_Assignment_. Where the line containing "fail, and a" appears, end your copy; everything from the first line of the records below up to and including it must be reproduced exactly.

_Extracted records_.
(* ===== verification/User.v ===== *)
(** * User programs: their environment

    A program run by the shell: the files it can open, its descriptors, what it
    has written, and its end.  A [read] may return fewer bytes than asked for, or
    fail, and a [write] may fail, as the schedules in the state say. *)

From S2P Require Import Prelude CString.

(** What is left to read, and how the next reads behave: [Some k] returns at most
    [k + 1] bytes, [None] fails. *)
Record stream := mkStream { s_data : list byte; s_sched : list (option nat) }.

Record uenv := mkUenv {
  ue_files : list (list byte * stream);
  ue_fds : gmap Z stream;
  ue_out : gmap Z (list byte);
  ue_wfail : list bool
}.

(** The ways a piece of a program ends: with a value, in [exit], in behaviour C
    leaves undefined, or cut off by the bound of the model. *)
Inductive ures (A : Type) :=
| UVal (a : A) (e : uenv)
| UExit (code : Z) (e : uenv)
| UUndef
| UFuel.
Arguments UVal {A}. Arguments UExit {A}. Arguments UUndef {A}. Arguments UFuel {A}.

Definition U (A : Type) := uenv -> ures A.
Definition uret {A} (a : A) : U A := fun e => UVal a e.
Definition ubind {A B} (m : U A) (k : A -> U B) : U B := fun e =>
  match m e with
  | UVal a e => k a e
  | UExit c e => UExit c e
  | UUndef => UUndef
  | UFuel => UFuel
  end.
Definition uopt {A} (o : option A) : U A := fun e => match o with Some a => UVal a e | None => UUndef end.
Definition ufuel {A} : U A := fun _ => UFuel.

Declare Scope umon_scope.
Delimit Scope umon_scope with umon.
Notation "x <~ m ;; k" := (ubind m (fun x => k)) (at level 100, m at next level, right associativity) : umon_scope.
Notation "m ;~ k" := (ubind m (fun _ => k)) (at level 100, k at level 200, right associativity) : umon_scope.
#[global] Open Scope umon_scope.

(** The system calls the programs make. *)
Definition exit {A} (code : Z) : U A := fun e => UExit code e.

(** The bytes read, [None] for -1, and what is left. *)
Definition stream_read (n : nat) (s : stream) : option (list byte) * stream :=
  match s_sched s with
  | [] => (Some (take n (s_data s)), mkStream (drop n (s_data s)) [])
  | None :: l => (None, mkStream (s_data s) l)
  | Some k :: l => let n := Nat.min n (S k) in (Some (take n (s_data s)), mkStream (drop n (s_data s)) l)
  end.

Definition read (fd : Z) (n : nat) : U (option (list byte)) := fun e =>
  match ue_fds e !! fd with
  | Some s =>
      let '(r, s) := stream_read n s in
      UVal r (mkUenv (ue_files e) (<[fd := s]> (ue_fds e)) (ue_out e) (ue_wfail e))
  | None => UVal None e
  end.

(** The result is the number of bytes written, or -1. *)
Definition write (fd : Z) (bs : list byte) : U Z := fun e =>
  match ue_out e !! fd with
  | None => UVal (-1) e
  | Some old =>
      match ue_wfail e with
      | true :: l => UVal (-1) (mkUenv (ue_files e) (ue_fds e) (ue_out e) l)
      | l => UVal (Z.of_nat (length bs)) (mkUenv (ue_files e) (ue_fds e) (<[fd := old ++ bs]> (ue_out e)) (tail l))
      end
  end.

Definition NOFILE : nat := 16.

Definition uopen (path : list byte) : U Z := fun e =>
  match list_find (fun f => f.1 = path) (ue_files e), list_find (fun fd => ue_fds e !! fd = None /\ ue_out e !! fd = None) (seqZ 0 (Z.of_nat NOFILE)) with
  | Some (_, (_, s)), Some (_, fd) => UVal fd (mkUenv (ue_files e) (<[fd := s]> (ue_fds e)) (ue_out e) (ue_wfail e))
  | _, _ => UVal (-1) e
  end.

Definition uclose (fd : Z) : U unit := fun e =>
  UVal tt (mkUenv (ue_files e) (delete fd (ue_fds e)) (ue_out e) (ue_wfail e)).

Lemma ubind_val {A B} (m : U A) (k : A -> U B) e a e' : m e = UVal a e' -> ubind m k e = k a e'.
Proof. intros E. unfold ubind. by rewrite E. Qed.

Lemma ubind_exit {A B} (m : U A) (k : A -> U B) e c e' : m e = UExit c e' -> ubind m k e = UExit c e'.
Proof. intros E. unfold ubind. by rewrite E. Qed.

Ltac urun E := rewrite (ubind_val _ _ _ _ _ E); cbv beta.

(** A stream that never fails. *)
Definition healthy (s : stream) : Prop := None ∉ s_sched s.

Lemma stream_read_ok n s :
  healthy s -> (0 < n)%nat ->
  exists bs s', stream_read n s = (Some bs, s') /\ s_data s = bs ++ s_data s' /\ healthy s' /\
    (length bs <= n)%nat /\ (bs = [] <-> s_data s = []).
Proof.
  intros Hh Hn. destruct s as [d [|[k|] l]]; unfold stream_read; cbn [s_sched s_data].
  - do 2 eexists. split; [done|]. cbn. rewrite take_drop. split_and!; [done|done|rewrite length_take; lia|].
    rewrite <- !length_zero_iff_nil, length_take. lia.
  - do 2 eexists. split; [done|]. cbn -[Nat.min]. rewrite take_drop. split_and!; [done| |rewrite length_take; lia|].
    + intros H. apply Hh. cbn. by apply list_elem_of_further.
    + rewrite <- !length_zero_iff_nil, length_take. lia.
  - destruct Hh. cbn. apply list_elem_of_here.
Qed.
(* ===== verification/Grep.v ===== *)
(** * grep (user/grep.c)

    The matcher, the filter of lines with its buffer, and [main].  Pointers into a
    string are the rest of the array that starts there; [None] is a read beyond
    its end. *)

From S2P Require Import Prelude CString User Printf.

Section matchstar.
Variable matchhere : list byte -> option bool.

(** The loop of [matchstar], for the rest [re] of the expression. *)
Fixpoint matchstar (c : byte) (text : list byte) : option bool :=
  r ← matchhere text;
  if (r : bool) then Some true
  else
    match text with
    | [] => None
    | t :: text =>
      if bool_decide (t <> x00) && (bool_decide (t = c) || bool_decide (c = chr ".")) then matchstar c text
      else Some false
    end.
End matchstar.

Fixpoint matchhere (re text : list byte) {struct re} : option bool :=
  match re with
  | [] => None
  | c :: re1 =>
    if bool_decide (c = x00) then Some true
    else
      match re1 with
      | [] => None
      | d :: re2 =>
        if bool_decide (d = chr "*") then matchstar (matchhere re2) c text
        else
          match text with
          | [] => None
          | t :: text1 =>
            if bool_decide (c = chr "$") && bool_decide (d = x00) then Some (bool_decide (t = x00))
            else if bool_decide (t <> x00) && (bool_decide (c = chr ".") || bool_decide (c = t)) then matchhere re1 text1
            else Some false
          end
      end
  end.

(** The loop of [match]; it looks at the empty rest of the text too. *)
Fixpoint match_loop (re text : list byte) : option bool :=
  r ← matchhere re text;
  if (r : bool) then Some true
  else
    match text with
    | [] => None
    | t :: text => if bool_decide (t <> x00) then match_loop re text else Some false
    end.

Definition re_match (re text : list byte) : option bool :=
  match re with
  | [] => None
  | c :: re' => if bool_decide (c = chr "^") then matchhere re' text else match_loop re text
  end.

(** ** The filter *)

Definition BUF : nat := 1024.

(** The inner loop: [p] is the offset of the line to look at next.  It gives the
    buffer and the offset of the rest. *)
Fixpoint grep_lines (fuel : nat) (pattern buf : list byte) (p : nat) : U (list byte * nat) :=
  match fuel with
  | O => ufuel
  | S fuel =>
    q <~ uopt (Ulib.strchr (drop p buf) x0a);;
    match q with
    | None => uret (buf, p)
    | Some rest =>
      let q := (length buf - length rest)%nat in
      let buf := <[q := x00]> buf in
      b <~ uopt (re_match pattern (drop p buf));;
      if (b : bool) then
        let buf := <[q := x0a]> buf in
        write 1 (slice p (q + 1 - p) buf);~
        grep_lines fuel pattern buf (q + 1)
      else grep_lines fuel pattern buf (q + 1)
    end
  end.

(** The outer loop: the first [m] bytes of [buf] are the start of a line. *)
Fixpoint grep_loop (fuel : nat) (pattern : list byte) (fd : Z) (buf : list byte) (m : nat) : U (list byte) :=
  match fuel with
  | O => ufuel
  | S fuel =>
    r <~ read fd (BUF - m - 1);;
    match r with
    | None | Some [] => uret buf
    | Some bs =>
      let buf := splice buf m bs in
      let m := (m + length bs)%nat in
      let buf := <[m := x00]> buf in
      r <~ grep_lines (S m) pattern buf 0;;
      let '(buf, p) := r in
      let m := (m - p)%nat in
      buf <~ uopt (Ulib.memmove buf 0 p (Z.of_nat m));;
      grep_loop fuel pattern fd buf m
    end
  end.

(** Each round but the last reads at least one byte. *)
Definition grep (pattern : list byte) (fd : Z) (buf : list byte) : U (list byte) := fun e =>
  grep_loop (S (match ue_fds e !! fd with Some s => length (s_data s) | None => 0 end)) pattern fd buf 0 e.

Fixpoint grep_files (pattern : list byte) (files : list (list byte)) (buf : list byte) : U unit :=
  match files with
  | [] => exit 0
  | f :: files =>
    fd <~ uopen f;;
    if fd <? 0 then
      User.printf "grep: cannot open %s
" [VStr (Some (f ++ [x00]))];~ exit 1
    else
      buf <~ grep pattern fd buf;;
      uclose fd;~
      grep_files pattern files buf
  end.

Definition grep_main (argv : list (list byte)) : U unit :=
  let buf := replicate BUF x00 in
  match argv with
  | [] | [_] =>
    User.fprintf 2 "usage: grep pattern [file ...]
" [];~ exit 1
  | [_; pattern] => grep (pattern ++ [x00]) 0 buf;~ exit 0
  | _ :: pattern :: files => grep_files (pattern ++ [x00]) files buf
  end.
(* ===== verification/Umalloc.v ===== *)
(** * The user-level allocator (user/umalloc.c)

    [free], [morecore], [malloc] and [malloc_usable_size] on the headers in
    memory.  A header is 16 bytes; [h_hdr] gives the two fields stored at an
    address.  [sbrk] is the system call; whether the kernel can give more memory is
    a parameter. *)

From S2P Require Import Prelude.

Definition HDR : Z := 16.

Record header := mkHdr { h_ptr : Z; h_size : Z }.
#[export] Instance header_eq_dec : EqDecision header.
Proof. solve_decision. Defined.

Record ust := mkUst { h_hdr : Z -> header; freep : Z; h_brk : Z }.

Section umalloc.
(** The address of [base], in the data segment, and whether a process of size [b]
    can grow by [n]. *)
Context (base : Z) (grow_ok : Z -> Z -> bool).

Definition ptr (a : Z) : M ust Z := gets (fun s => h_ptr (h_hdr s a)).
Definition hsize (a : Z) : M ust Z := gets (fun s => h_size (h_hdr s a)).
Definition set_ptr (a q : Z) : M ust unit :=
  modify (fun s => mkUst (<[a := mkHdr q (h_size (h_hdr s a))]> (h_hdr s)) (freep s) (h_brk s)).
Definition set_size (a n : Z) : M ust unit :=
  modify (fun s => mkUst (<[a := mkHdr (h_ptr (h_hdr s a)) (u32 n)]> (h_hdr s)) (freep s) (h_brk s)).
Definition set_freep (p : Z) : M ust unit := modify (fun s => mkUst (h_hdr s) p (h_brk s)).

(** [sbrk] returns the old size; a decrease below zero changes nothing. *)
Definition sbrk (n : Z) : M ust (option Z) := fun s =>
  let b := h_brk s in
  if 0 <? n then
    if grow_ok b n then Ok (Some b) (mkUst (h_hdr s) (freep s) (b + n)) else Ok None s
  else
    let b' := u64 (b + n) in
    Ok (Some b) (mkUst (h_hdr s) (freep s) (if b' <? b then b' else b)).

(** The search for the place of [bp] in the list. *)
Fixpoint free_find (fuel : nat) (bp p : Z) : M ust Z :=
  match fuel with
  | O => nofuel
  | S fuel =>
    next <- ptr p;;
    if (p <? bp) && (bp <? next) then ret p
    else if (next <=? p) && ((p <? bp) || (bp <? next)) then ret p
    else free_find fuel bp next
  end.

Definition free (fuel : nat) (ap : Z) : M ust unit :=
  let bp := ap - HDR in
  start <- gets freep;;
  p <- free_find fuel bp start;;
  next <- ptr p;;
  n <- hsize bp;;
  (if bp + HDR * n =? next then
     m <- hsize next;;
     set_size bp (n + m);;;
     q <- ptr next;;
     set_ptr bp q
   else set_ptr bp next);;;
  m <- hsize p;;
  (if p + HDR * m =? bp then
     n <- hsize bp;;
     set_size p (m + n);;;
     q <- ptr bp;;
     set_ptr p q
   else set_ptr p bp);;;
  set_freep p.

Definition morecore (fuel : nat) (nu : Z) : M ust Z :=
  let nu := if nu <? 4096 then 4096 else nu in
  p <- sbrk (i32 (nu * HDR));;
  match p with
  | None => ret 0
  | Some hp =>
    set_size hp nu;;;
    free fuel (hp + HDR);;;
    gets freep
  end.

Fixpoint malloc_loop (fuel : nat) (nunits prevp p : Z) : M ust Z :=
  match fuel with
  | O => nofuel
  | S fuel =>
    n <- hsize p;;
    if nunits <=? n then
      a <- (if n =? nunits then
              q <- ptr p;;
              set_ptr prevp q;;;
              ret p
            else
              set_size p (n - nunits);;;
              n <- hsize p;;
              set_size (p + HDR * n) nunits;;;
              ret (p + HDR * n));;
      set_freep prevp;;;
      ret (a + HDR)
    else
      f <- gets freep;;
      if p =? f then
        p <- morecore fuel nunits;;
        if p =? 0 then ret 0
        else
          next <- ptr p;;
          malloc_loop fuel nunits p next
      else
        next <- ptr p;;
        malloc_loop fuel nunits p next
  end.

Definition malloc_units (nbytes : Z) : Z := (nbytes + HDR - 1) / HDR + 1.

Definition malloc (fuel : nat) (nbytes : Z) : M ust Z :=
  let nunits := malloc_units nbytes in
  f <- gets freep;;
  (if f =? 0 then
     set_ptr base base;;;
     set_freep base;;;
     set_size base 0
   else ret tt);;;
  prevp <- gets freep;;
  p <- ptr prevp;;
  malloc_loop fuel nunits prevp p.

Definition malloc_usable_size (p : Z) : M ust Z :=
  if p =? 0 then ret 0 else n <- hsize (p - HDR);; ret (u32 (n * HDR)).
End umalloc.
(* ===== verification/UmallocSpec.v ===== *)
(** * The user-level allocator: invariant and operations

    The free list is a ring through [base] in the order of addresses, with a gap
    between any two blocks; the blocks given out and the free ones are disjoint. *)

From S2P Require Import Prelude Umalloc.

(** A block: its address and its size in units. *)
Abbreviation blk_t := (Z * Z)%type.
Definition bend (b : blk_t) : Z := b.1 + HDR * b.2.
Definition apart (x y : blk_t) : Prop := bend x <= y.1 \/ bend y <= x.1.

Fixpoint all_apart (A : list blk_t) : Prop :=
  match A with [] => True | b :: A => (forall y, y ∈ A -> apart b y) /\ all_apart A end.

Definition units (A : list blk_t) : Z := foldr (fun b n => b.2 + n) 0 A.

Lemma units_app A B : units (A ++ B) = units A + units B.
Proof. unfold units. induction A as [|b A IH]; cbn; lia. Qed.

#[global] Instance units_perm : Proper (Permutation ==> eq) units.
Proof. unfold units. intros A B. induction 1; cbn; lia. Qed.

#[global] Instance all_apart_perm : Proper (Permutation ==> iff) all_apart.
Proof.
  assert (forall A B, Permutation A B -> all_apart A -> all_apart B) as H.
  { induction 1 as [|b A B Hp IH|b c A|A B C H1 IH1 H2 IH2]; cbn; [done| | |auto].
    - intros [Hb HA]. split; [|auto]. intros y Hy. apply Hb. by rewrite Hp.
    - intros [Hb [Hc HA]]. split_and!; [|intros y Hy; apply Hb; by right|done].
      intros y [->|Hy]%elem_of_cons; [|by apply Hc]. specialize (Hb b ltac:(by left)). unfold apart in *. tauto. }
  intros A B HAB. split; apply H; [done|by symmetry].
Qed.

Section spec.
(** The address of [base], and the end of the program's data, where the heap
    begins. *)
Context (base lo : Z) (grow_ok : Z -> Z -> bool).
Hypothesis base_pos : 0 < base.
Hypothesis base_lo : base < lo.
(** Memory is far smaller than what a header can describe. *)
Hypothesis grow_bound : forall b n, grow_ok b n = true -> b + n < 2 ^ 31.

Implicit Types (h : Z -> header) (ns L A : list blk_t) (s : ust).

Definition first_of ns (last : Z) : Z := match ns with b :: _ => b.1 | [] => last end.

(** The headers of [ns] are linked in this order, the last one to [last]. *)
Fixpoint links h ns (last : Z) : Prop :=
  match ns with
  | [] => True
  | b :: ns => h b.1 = mkHdr (first_of ns last) b.2 /\ links h ns last
  end.

(** The blocks [ns] come in order, after [lo] and with gaps, and end by [hi]. *)
Fixpoint in_order (lo : Z) ns (hi : Z) : Prop :=
  match ns with
  | [] => lo <= hi
  | b :: ns => lo < b.1 /\ 0 < b.2 /\ in_order (bend b) ns hi
  end.

Definition nodes L : list blk_t := (base, 0) :: L.

Record heap (s : ust) (L A : list blk_t) : Prop := {
  hp_links : links (h_hdr s) (nodes L) base;
  hp_order : in_order base L (h_brk s);
  hp_freep : freep s ∈ (nodes L).*1;
  hp_brk : lo <= h_brk s < 2 ^ 31;
  hp_alloc : forall b, b ∈ A -> h_size (h_hdr s b.1) = b.2 /\ 0 < b.2 /\ base < b.1 /\ bend b <= h_brk s;
  hp_apart : forall x y, x ∈ L -> y ∈ A -> apart x y;
  hp_disj : all_apart A;
  hp_total : HDR * (units L + units A) = h_brk s - lo
}.

Lemma links_ext h h' ns last : (forall b, b ∈ ns -> h' b.1 = h b.1) -> links h ns last -> links h' ns last.
Proof.
  induction ns as [|b ns IH]; [done|]. intros H [Hb Hl]. split; [rewrite H; [done|by left]|].
  apply IH; [|done]. intros c Hc. apply H. by right.
Qed.

Lemma first_of_app n1 n2 last : first_of (n1 ++ n2) last = first_of n1 (first_of n2 last).
Proof. by destruct n1. Qed.

Lemma links_app h n1 n2 last : links h (n1 ++ n2) last <-> links h n1 (first_of n2 last) /\ links h n2 last.
Proof. induction n1 as [|b n1 IH]; cbn; [tauto|]. rewrite IH, first_of_app. tauto. Qed.

Lemma in_order_le ns : forall l hi, in_order l ns hi -> l <= hi.
Proof. induction ns as [|b ns IH]; cbn; [done|]. intros l hi (? & ? & H). apply IH in H. unfold bend, HDR in *. lia. Qed.

Lemma in_order_bound ns : forall l hi b, in_order l ns hi -> b ∈ ns -> l < b.1 /\ 0 < b.2 /\ bend b <= hi.
Proof.
  induction ns as [|c ns IH]; cbn; intros l hi b H Hb; [by apply not_elem_of_nil in Hb|].
  destruct H as (H1 & H2 & H3). apply elem_of_cons in Hb as [->|Hb].
  - split_and!; [done|done|by eapply in_order_le].
  - destruct (IH _ _ _ H3 Hb) as (? & ? & ?). split_and!; [unfold bend, HDR in *; lia|done|done].
Qed.

Lemma in_order_mid n1 x n2 l hi :
  in_order l (n1 ++ x :: n2) hi <-> in_order l n1 (x.1 - 1) /\ 0 < x.2 /\ in_order (bend x) n2 hi.
Proof.
  revert l. induction n1 as [|c n1 IH]; intros l; cbn; [|rewrite IH; tauto].
  split; intros (? & ? & ?); split_and!; try done; lia.
Qed.
Lemma spinlock_excludes_witness :
  holding (m_locks one_lock 3%nat) 0 = true /\ c_intr (co_cpu (core_at Run [3%nat])) = false.
Proof.
  refine (match spinlock_excludes two_cores one_lock _ _ with
    conj _ (conj H (conj _ Hi)) =>
      conj (proj2 (H 0%nat _ 3%nat eq_refl eq_refl) (list_elem_of_here _ _))
        (proj1 (Hi _ (list_elem_of_here _ _)) (or_intror _)) end); last done.
  - split; [done|]. intros co Hin. apply elem_of_cons in Hin as [->|Hin]; [done|]. apply list_elem_of_singleton in Hin as ->. done.
  - apply (mr_step _ (mkMach locked_3 [core_at (AcqSet 3) []; idle_core]));
      [apply (mr_step _ (mkMach free_locks [core_at (AcqSpin 3) []; idle_core]));
        [apply (mr_step _ (mkMach free_locks [core_at (AcqCheck 3) []; idle_core])); [apply (mr_step _ two_cores); [apply mr_start|]|]|]|].
    + exact (m_step 0 free_locks [idle_core; idle_core] idle_core _ _ eq_refl (l_acquire 0 _ _ _ _ 3 (not_elem_of_nil 3%nat))).
    + exact (m_step 0 free_locks [core_at (AcqCheck 3) []; idle_core] _ _ _ eq_refl (l_check 0 _ _ _ _ 3)).
    + exact (m_step 0 free_locks [core_at (AcqSpin 3) []; idle_core] _ _ _ eq_refl (l_spin 0 _ _ _ _ 3)).
    + exact (m_step 0 locked_3 [core_at (AcqSet 3) []; idle_core] _ _ _ eq_refl (l_set 0 _ _ _ _ 3)).
Defined.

_Result of the exercise_.
(* ===== verification/User.v ===== *)
(** * User programs: their environment

    A program run by the shell: the files it can open, its descriptors, what it
    has written, and its end.  A [read] may return fewer bytes than asked for, or
    fail, and a [write] may fail, as the schedules in the state say. *)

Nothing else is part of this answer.